South Korean, German leaders agree to cooperate on supply chains, North Korea
SEOUL, South Korea (AP) — The leaders of South Korea and Germany on Sunday pledged more cooperation in building stable industrial supply chains and addressing the challenges posed by nuclear-armed North Korea as they met in Seoul after flying in from the Group of Seven meetings in Japan.
South Korean President Yoon Suk Yeol, in a joint news conference with German Chancellor Olaf Scholz, pointed to the similarities between the two major manufacturing nations that are dependent on foreign trade and said a stronger supply chain partnership would help them cope with “intensifying global economic instability and geopolitical conflicts.”
He said the countries in particular will work to advance trade relations in high-tech industries and clean energy, including semiconductors and hydrogen projects, and pursue further opportunities in defense cooperation.
Yoon said they also discussed the growing threat posed by North Korea, which has test-fired around 100 missiles since the start of 2022 while accelerating its push to expand its nuclear arsenal. He said Scholz agreed to help maintain a “consistent message to the international community that North Korea has nothing not gain from its illegal provocations,” and coordinate on diplomatic efforts to pressure Pyongyang into abandoning its nuclear ambitions.
“Germany, which was reunified 33 years ago, is a country that understands and empathizes with the issues surrounding the Korean Peninsula,” Yoon said. “We will continue to work closely together (in broader efforts) to achieve North Korea’s denuclearization.”
Before his meeting with Yoon, Scholz visited the southern side of the heavily armed border splitting the two Koreas and called for the North to halt its testing activity. He repeated a similar message during the news conference, expressing solidarity with Seoul and calling for a more effective international response against North Korea's missile development that threatens South Korea and Japan.
Yoon and Scholz were among the leaders who participated in the G7 talks in Hiroshima, which were highlighted by an in-person appearance of Ukraine’s President Volodymyr Zelenskyy as the discussions centered around countering Russia’s prolonged invasion of his country.
Tensions on the Korean Peninsula have also risen since the war in Ukraine, which North Korea has used as a distraction to ramp up its weapons testing. Moscow and Beijing have blocked U.S.-led efforts at the U.N. Security Council to strengthen punishment of Pyongyang over its recent tests, underscoring a divide among permanent members deepened by the war.
At the G7, Yoon focused on raising international awareness about the growing North Korean nuclear threat. The leaders issued a statement on nuclear disarmament that included condemnation of the North’s illicit weapons development and testing activity.
Yoon also met with Zelenskyy on the margins of the summit and promised South Korean demining equipment and ambulances as Seoul expands its non-lethal aid to Kyiv.

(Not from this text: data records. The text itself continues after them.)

(** * copilot-plugin-mcp-server: plugin-server.js and plugin-manager.js

    A shallow embedding of the plugin MCP server (src/plugin-server.js) and
    of its plugin manager (class PluginManager), followed by the properties
    of the specification that were checked against it.

    Conventions.
    - A JavaScript string is the list of its UTF-16 code units
      ([jsstring]); [str] turns an ASCII literal into one.
    - A value is a JSON value, [None] standing for [undefined]; an object
      lists its own enumerable properties in enumeration order. JSON numbers
      are restricted to integers ([JNum]).
    - Exceptions are explicit: a function that can throw returns
      [result A]; the functions of the plugin manager, which change the disk
      and the registry of loaded plugins, are computations [M A] that return
      the state reached even when they throw.
    - [JSON.parse] and [JSON.stringify] are parameters ([Runtime]), as are
      the clock, the child processes [git] and [npm] and [require]
      ([environment]). The disk is the finite list of its entries.
    - The module state of the backend channel is a record; what happens to
      it (requests sent, chunks received, timers run) is a list of events. *)

From Stdlib Require Import String Ascii Bool Arith NArith ZArith Lia.
From Stdlib Require Import DecimalString List.
Import ListNotations.
Open Scope string_scope.
Open Scope list_scope.
Set Warnings "-register-all".

(* ===================================================================== *)
(** * Part I. Definitions                                                 *)
(* ===================================================================== *)

(** ** JavaScript strings *)

Definition jsstring := list N.

Definition str (s : string) : jsstring :=
  map N_of_ascii (list_ascii_of_string s).

Definition jsstring_eqb (a b : jsstring) : bool :=
  if list_eq_dec N.eq_dec a b then true else false.

(** [String.prototype.startsWith]: [startsWith p s] is [s.startsWith(p)]. *)
Fixpoint startsWith (p s : jsstring) : bool :=
  match p, s with
  | [], _ => true
  | _ :: _, [] => false
  | a :: p', b :: s' => N.eqb a b && startsWith p' s'
  end.

(** The class [\s] of a regular expression, which is also what
    [String.prototype.trim] strips: WhiteSpace and LineTerminator. *)
Definition is_space (c : N) : bool :=
  ((9 <=? c) && (c <=? 13) || (c =? 32) || (c =? 160) || (c =? 5760)
   || (8192 <=? c) && (c <=? 8202) || (c =? 8232) || (c =? 8233)
   || (c =? 8239) || (c =? 8287) || (c =? 12288) || (c =? 65279))%N.

Fixpoint trimStart (s : jsstring) : jsstring :=
  match s with
  | [] => []
  | c :: t => if is_space c then trimStart t else s
  end.
(** The table inside the comparison panel: the "Attribute" column, then
    one column per element of [selectedRecords]. *)
Definition comparisonTable (h : Hooks) : option ComparisonTable :=
  if comparisonPanelRendered h then
    Some {| header := "Attribute" :: (patientId <$> selectedRecords h);
            body := (λ '(label, key),
                       (label, displayVal key <$> selectedRecords h))
                    <$> attribute_rows |}
  else None.

(** ** Events *)

Inductive Target :=
  | Row (idx : nat)
  | Backdrop
  | Body.

Inductive Event :=
  | SwitchChange (val : bool)
  | RowClick (idx : nat)
  | CheckboxChange (idx : nat)
  | CompareSelected
  | ClearSelection
  | CloseComparison
  | ClosePanel
  | BackdropClick
  | KeyDown (target : Target) (key : string)
  | Unmount.

(** The React handler an element has for a key press, if the element is
    part of the output. *)
Definition targetKeyDown (rendered : Hooks) (target : Target) (key : string)
    : option (Handler unit) :=
  match target with
  | Row idx => r ← REGISTRY_DATA !! idx; Some (onRowKeyDown rendered r key)
  | Backdrop =>
      if caseReviewPanelRendered rendered then Some (onBackdropKeyDown key)
      else None
  | Body => Some skip
  end.

(** The handler an event runs, or [None] when the control it addresses
    is not rendered.  A key press reaches the target's own handler and
    then the listeners attached to the document. *)
Definition handler_of (rendered : Hooks) (listeners : list nat) (e : Event)
    : option (Handler unit) :=
  match e with
  | SwitchChange val => Some (onCheckedChange val)
  | RowClick idx => r ← REGISTRY_DATA !! idx; Some (onRowClick rendered r)
  | CheckboxChange idx =>
      r ← REGISTRY_DATA !! idx;
      if checkboxRendered rendered then Some (toggleSelection rendered (id r))
      else None
  | CompareSelected =>
      if compareButtonRendered rendered then Some (setShowComparison true)
      else None
  | ClearSelection =>
      if clearButtonRendered rendered
      then Some (setSelectedIds (λ _, []) ;; setShowComparison false)
      else None
  | CloseComparison =>
      if comparisonPanelRendered rendered then Some (setShowComparison false)
      else None
  | ClosePanel | BackdropClick =>
      if caseReviewPanelRendered rendered then Some onClose else None
  | KeyDown target key =>
      own ← targetKeyDown rendered target key;
      Some (own ;; fire listeners (handleKey key))
  | Unmount => None
  end.

(** ** The page: hook state, the panel's effect, and the document *)

Record Document := {
  body_overflow : string;
  keydown_listeners : list nat;
}.

(** [hooks] is [None] once the component tree is unmounted;
    [panel_listener] is the [handleKey] closure the panel's effect holds
    for its cleanup; [closures] numbers the closures created so far. *)
Record Page := {
  hooks : option Hooks;
  panel_listener : option nat;
  closures : nat;
  document : Document;
}.

(** The effect body of [CaseReviewPanel]. *)
Definition effect_setup (pg : Page) : Page :=
  {| hooks := hooks pg;
     panel_listener := Some (closures pg);
     closures := S (closures pg);
     document :=
       {| body_overflow := "hidden";
          keydown_listeners :=
            keydown_listeners (document pg) ++ [closures pg] |} |}.

(** The cleanup the effect returned. *)
Definition effect_cleanup (pg : Page) : Page :=
  match panel_listener pg with
  | None => pg
  | Some l =>
      {| hooks := hooks pg;
         panel_listener := None;
         closures := closures pg;
         document :=
           {| body_overflow := "";
              keydown_listeners :=
                filter (λ x, x ≠ l) (keydown_listeners (document pg)) |} |}
  end.

Definition with_hooks (h : option Hooks) (pg : Page) : Page :=
  {| hooks := h;
     panel_listener := panel_listener pg;
     closures := closures pg;
     document := document pg |}.
Lemma put_miss_sound (t : table) k v p s :
  sound t = true →
  first_stop (entries t) (nentries t) k (home (nentries t) k) p →
  valid (ent (entries t) p) = false → s = size t + 1 →
  let t' := Table (store (entries t) p (Entry true k v)) (nentries t) s in
  sound t' = true
  ∧ ∀ x y, stored t' x y ↔
           (x = k ∧ y = v) ∨ (stored t x y ∧ TKEYEQUAL k x = false).
Proof.
  intros Hsound Hfs Hv -> t'.
  pose proof (sound_absent t k p Hsound Hfs Hv) as Habs.
  apply sound_spec in Hsound as (Ht & Hsz & Hpr & Hnd).
  pose proof (shaped_cap t Ht) as Hn. pose proof (shaped_len t Ht) as Hlen.
  pose proof (home_range (nentries t) k Hn) as Hh.
  destruct Hfs as (Hp & Hps & Hbefore).
  assert (∀ j, 0 ≤ j < nentries t →
            ent (entries t') j
            = if j =? p then Entry true k v else ent (entries t) j) as Hent.
  { intros j Hj. apply ent_store; lia. }
  split.
  - apply sound_spec. repeat split.
    + unfold shaped. cbn. rewrite length_store, Hlen, Z.eqb_refl. done.
    + cbn. rewrite count_valid_store, Hv by lia. cbn. lia.
    + apply probe_ok_spec. change (nentries t') with (nentries t).
      intros j q Hj Hq.
      rewrite (Hent j Hj), (Hent q Hq).
      destruct (Z.eqb_spec q p); [done|].
      destruct (Z.eqb_spec j p) as [->|Hne]; cbn [valid key].
      * intros _ Hvq.
        assert (¬ cdist (nentries t) (home (nentries t) k) q
                  < cdist (nentries t) (home (nentries t) k) p) as Hge.
        { intros Hlt. specialize (Hbefore q Hq Hlt).
          unfold THash.passes in Hbefore. now rewrite Hvq in Hbefore. }
        cdist_lia.
      * rewrite probe_ok_spec in Hpr. now apply Hpr.
    + apply nodup_spec. change (nentries t') with (nentries t).
      intros i j Hi Hj.
      rewrite (Hent i Hi), (Hent j Hj). rewrite nodup_spec in Hnd.
      destruct (Z.eqb_spec i p) as [->|Hi'], (Z.eqb_spec j p) as [->|Hj'];
        cbn [valid key]; try done.
      * intros _ Hvj E. rewrite (Habs j Hj Hvj) in E. discriminate.
      * intros Hvi _ E. apply (keq_sym _ _ Hcontract) in E.
        rewrite (Habs i Hi Hvi) in E. discriminate.
      * now apply Hnd.
  - intros x y. split.
    + intros (i & Hi & Hvi & Hki & Hyi).
      change (nentries t') with (nentries t) in Hi.
      rewrite (Hent i Hi) in Hvi, Hki, Hyi.
      destruct (Z.eqb_spec i p) as [->|Hne]; cbn in Hki, Hyi.
      * left. done.
      * right. split; [by exists i|]. subst x. now apply Habs.
    + intros [[-> ->]|[(i & Hi & Hvi & Hki & Hyi) Hk]].
      * exists p. change (nentries t') with (nentries t).
        rewrite (Hent p Hp), Z.eqb_refl. done.
      * exists i. change (nentries t') with (nentries t).
        rewrite (Hent i Hi).
        destruct (Z.eqb_spec i p) as [->|Hne]; [congruence|done].
Qed.

Lemma put_hit_sound (t : table) k v p :
  sound t = true →
  first_stop (entries t) (nentries t) k (home (nentries t) k) p →
  valid (ent (entries t) p) = true →
  let t' := Table (store (entries t) p (Entry true k v)) (nentries t) (size t) in
  sound t' = true
  ∧ ∀ x y, stored t' x y ↔
           (x = k ∧ y = v) ∨ (stored t x y ∧ TKEYEQUAL k x = false).
Proof.
  intros Hsound Hfs Hv t'.
  pose proof (first_stop_hit _ _ _ _ _ Hfs Hv) as Hkp.
  apply sound_spec in Hsound as (Ht & Hsz & Hpr & Hnd).
  pose proof (shaped_cap t Ht) as Hn. pose proof (shaped_len t Ht) as Hlen.
  destruct Hfs as (Hp & Hps & Hbefore).
  assert (∀ j, 0 ≤ j < nentries t →
            ent (entries t') j
            = if j =? p then Entry true k v else ent (entries t) j) as Hent.
  { intros j Hj. apply ent_store; lia. }
  rewrite nodup_spec in Hnd.
  assert (∀ i, 0 ≤ i < nentries t → valid (ent (entries t) i) = true →
            TKEYEQUAL k (key (ent (entries t) i)) = true → i = p) as Honly.
  { intros i Hi Hvi Hki. apply Hnd; try done.
    apply (keq_trans _ _ Hcontract _ k); [|done].
    now apply (keq_sym _ _ Hcontract). }
  split.
  - apply sound_spec. repeat split.
    + unfold shaped. cbn. rewrite length_store, Hlen, Z.eqb_refl. done.
    + cbn. rewrite count_valid_store, Hv by lia. cbn. lia.
    + apply probe_ok_spec. change (nentries t') with (nentries t).
      intros j q Hj Hq.
      rewrite (Hent j Hj), (Hent q Hq). rewrite probe_ok_spec in Hpr.
      destruct (Z.eqb_spec q p); [done|].
      destruct (Z.eqb_spec j p) as [->|Hne]; cbn [valid key].
      * intros _ Hvq. rewrite (home_eq _ _ _ Hkp). now apply Hpr.
      * now apply Hpr.
    + apply nodup_spec. change (nentries t') with (nentries t).
      intros i j Hi Hj.
      rewrite (Hent i Hi), (Hent j Hj).
      destruct (Z.eqb_spec i p) as [->|Hi'], (Z.eqb_spec j p) as [->|Hj'];
        cbn [valid key]; try done.
      * intros _ Hvj E. symmetry. now apply Honly.
      * intros Hvi _ E. apply (keq_sym _ _ Hcontract) in E. now apply Honly.
      * now apply Hnd.
  - intros x y. split.
    + intros (i & Hi & Hvi & Hki & Hyi).
      change (nentries t') with (nentries t) in Hi.
      rewrite (Hent i Hi) in Hvi, Hki, Hyi.
      destruct (Z.eqb_spec i p) as [->|Hne]; cbn in Hki, Hyi.
      * left. done.
      * right. split; [by exists i|]. subst x.
        destruct (TKEYEQUAL k (key (ent (entries t) i))) eqn:E; [|done].
        now specialize (Honly i Hi Hvi E).
    + intros [[-> ->]|[(i & Hi & Hvi & Hki & Hyi) Hk]].
      * exists p. change (nentries t') with (nentries t).
        rewrite (Hent p Hp), Z.eqb_refl. done.
      * exists i. change (nentries t') with (nentries t).
        rewrite (Hent i Hi).
        destruct (Z.eqb_spec i p) as [->|Hne]; [congruence|done].
Qed.

(** *** [create_capacity] *)

Lemma land_pred_zero n : 0 < n → Z.land n (n - 1) = 0 → n = 2 ^ Z.log2 n.
Proof.
  intros Hn Hl. destruct (Z.log2_spec n Hn) as [Hlo Hhi].
  destruct (Z.eq_dec n (2 ^ Z.log2 n)) as [|Hne]; [done|]. exfalso.
  assert (Z.log2 (n - 1) = Z.log2 n) as Hlog.
  { apply Z.log2_unique; [apply Z.log2_nonneg|lia]. }
  assert (Z.testbit (Z.land n (n - 1)) (Z.log2 n) = true) as Hbit.
  { rewrite Z.land_spec, Z.bit_log2 by lia.
    rewrite <- Hlog. rewrite Z.bit_log2; [done|].
    pose proof (Z.pow_pos_nonneg 2 (Z.log2 n) ltac:(lia) (Z.log2_nonneg n)).
    lia. }
  rewrite Hl, Z.bits_0 in Hbit. discriminate.
Qed.

Lemma pow2_land_pred j : 0 ≤ j → Z.land (2 ^ j) (2 ^ j - 1) = 0.
Proof.
  intros Hj. replace (2 ^ j - 1) with (Z.ones j) by (rewrite Z.ones_equiv; lia).
  rewrite Z.land_ones by done. apply Z.mod_same.
  pose proof (Z.pow_pos_nonneg 2 j ltac:(lia) Hj). lia.
Qed.

Lemma pow2_range j : 3 ≤ j ≤ 30 → 8 ≤ 2 ^ j ≤ 2 ^ 30.
Proof. intros Hj. apply cap_ok_range, pow2_cap_ok, Hj. Qed.

Lemma double_until_stuck fuel n target :
  n = - 2 ^ 31 ∨ n = 0 → 8 ≤ target →
  double_until fuel n target = OutOfFuel.
Proof.
  revert n. induction fuel as [|fuel IH]; intros n Hn Ht; [done|].
  cbn [double_until]. destruct (Z.ltb_spec n target); [|lia].
  apply IH; [|done]. destruct Hn as [-> | ->]; by right.
Qed.

(** The loop stops at the first power of two, from [2 ^ j] on, that
    reaches the target; when it overflows it never stops. *)
Lemma double_until_spec target :
  8 ≤ target < 2 ^ 31 →
  ∀ fuel j, 3 ≤ j ≤ 30 →
    match double_until fuel (2 ^ j) target with
    | Done m => ∃ j', j ≤ j' ≤ 30 ∧ m = 2 ^ j' ∧ target ≤ m
                      ∧ (j < j' → 2 ^ (j' - 1) < target)
    | OutOfFuel => (fuel ≤ 30 - Z.to_nat j)%nat ∨ 2 ^ 30 < target
    | _ => False
    end.
Proof.
  intros Ht. induction fuel as [|fuel IH]; intros j Hj; [left; lia|].
  cbn [double_until]. pose proof (pow2_range j Hj) as Hr.
  destruct (Z.ltb_spec (2 ^ j) target) as [Hlt|Hge].
  - destruct (Z.eq_dec j 30) as [->|Hne].
    + rewrite double_until_stuck; [right; lia|left; done|lia].
    + replace (2 ^ j * 2) with (2 ^ (j + 1)) by (rewrite Z.pow_add_r by lia; lia).
      pose proof (pow2_range (j + 1) ltac:(lia)) as Hr'.
      rewrite wrap_small by lia.
      specialize (IH (j + 1) ltac:(lia)).
      destruct (double_until fuel (2 ^ (j + 1)) target) as [m| | |]; try done.
      * destruct IH as (j' & Hj' & -> & Hm & Hprev).
        exists j'. repeat split; try lia. intros _.
        destruct (Z.eq_dec j' (j + 1)) as [->|]; [|apply Hprev; lia].
        now replace (j + 1 - 1) with j by lia.
      * destruct IH as [IH|IH]; [left; lia|by right].
  - exists j. repeat split; lia.
Qed.

Lemma create_capacity_spec fuel c :
  match create_capacity fuel c with
  | Done t => ∃ N, cap_ok N = true
                   ∧ t = Table (replicate (Z.to_nat N) zero_entry) N 0
                   ∧ (- 2 ^ 29 ≤ c → 4 * c ≤ 2 ^ 30 → N = growth_target c)
  | OutOfFuel => (fuel ≤ 27)%nat ∨ c < - 2 ^ 29 ∨ 2 ^ 30 < 4 * c
  | _ => False
  end.
Proof.
  unfold THash.create_capacity, THASH_FACTOR_REALLOC.
  set (T := if wrap (4 * c) <? 8 then 8 else wrap (4 * c)).
  assert (8 ≤ T < 2 ^ 31) as HT.
  { subst T. unfold wrap.
    pose proof (Z.mod_pos_bound (4 * c + 2 ^ 31) (2 ^ 32) ltac:(lia)).
    destruct (Z.ltb_spec ((4 * c + 2 ^ 31) mod 2 ^ 32 - 2 ^ 31) 8); lia. }
  assert (- 2 ^ 29 ≤ c → 4 * c ≤ 2 ^ 30 → T = Z.max (4 * c) 8) as HTc.
  { intros H1 H2. subst T. rewrite wrap_small by lia.
    destruct (Z.ltb_spec (4 * c) 8); lia. }
  rewrite (wrap_small (T - 1)) by lia.
  destruct (Z.eqb_spec (Z.land T (T - 1)) 0) as [Hz|Hnz]; cbn [negb bind].
  - rewrite (wrap_small (T - 1)), Hz by lia. cbn.
    pose proof (land_pred_zero T ltac:(lia) Hz) as Hpow.
    exists T. repeat split.
    + unfold cap_ok. rewrite <- Hpow, Z.eqb_refl. cbn.
      apply andb_true_iff. rewrite !Z.leb_le. split; [lia|].
      destruct (Z.le_gt_cases (Z.log2 T) 30) as [Hle|Hgt].
      * rewrite Hpow. apply Z.pow_le_mono_r; lia.
      * assert (2 ^ 31 ≤ 2 ^ Z.log2 T) by (apply Z.pow_le_mono_r; lia). lia.
    + intros H1 H2. unfold growth_target. rewrite <- (HTc H1 H2).
      rewrite Hpow at 2. rewrite Z.log2_up_pow2 by apply Z.log2_nonneg.
      done.
  - pose proof (double_until_spec T HT fuel 3 ltac:(lia)) as Hd.
    change (2 ^ 3) with 8 in Hd.
    destruct (double_until fuel 8 T) as [m| | |]; cbn [bind]; try done.
    + destruct Hd as (j' & Hj' & -> & Hm & Hprev).
      pose proof (pow2_range j' Hj') as Hr.
      rewrite wrap_small by lia. rewrite pow2_land_pred by lia. cbn.
      exists (2 ^ j'). repeat split; [now apply pow2_cap_ok|].
      intros H1 H2. unfold growth_target. rewrite <- (HTc H1 H2).
      f_equal. symmetry.
      destruct (Z.eq_dec j' 3) as [->|Hne].
      * exfalso. apply Hnz. assert (T = 8) as -> by lia. done.
      * apply Z.log2_up_unique; [lia|]. split; [|done].
        replace (Z.pred j') with (j' - 1) by lia. apply Hprev. lia.
    + destruct Hd as [Hd|Hd]; [left; lia|].
      right. destruct (Z.le_gt_cases (- 2 ^ 29) c); [|by left].
      destruct (Z.le_gt_cases (4 * c) (2 ^ 30)); [|by right].
      rewrite HTc in Hd by done. lia.
Qed.

Lemma growth_target_ge c : 4 * c ≤ growth_target c ∧ 8 ≤ growth_target c.
Proof.
  unfold growth_target.
  pose proof (Z.log2_up_spec (Z.max (4 * c) 8) ltac:(lia)) as [_ H]. lia.
Qed.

“There have been serious civilian casualties and damage (in Ukraine) because of the large number of land mines planted by the Russian military while they withdrew from (around) Kyiv. (Ukraine) has requested demining equipment and ambulances, and we are reviewing those requests first and plan on providing those supplies quickly,” Yoon said at the news conference.
Without specifying, Yoon said Zelenskyy during their meeting also presented a list of other non-lethal supplies he wants from South Korea and that Seoul was “carefully reviewing” the request.
South Korea, a growing arms exporter with a well-equipped military backed by the United States, has provided humanitarian aid and other support to Ukraine while joining U.S.-led economic sanctions against Moscow. Seoul has not directly provided arms to Ukraine, citing a long-standing policy of not supplying weapons to countries actively engaged in conflict.
It wasn't immediately clear whether Zelenskyy during his meeting with Yoon reiterated a previous request for South Korea to provide weapons.
This story corrects part of Yoon's quote.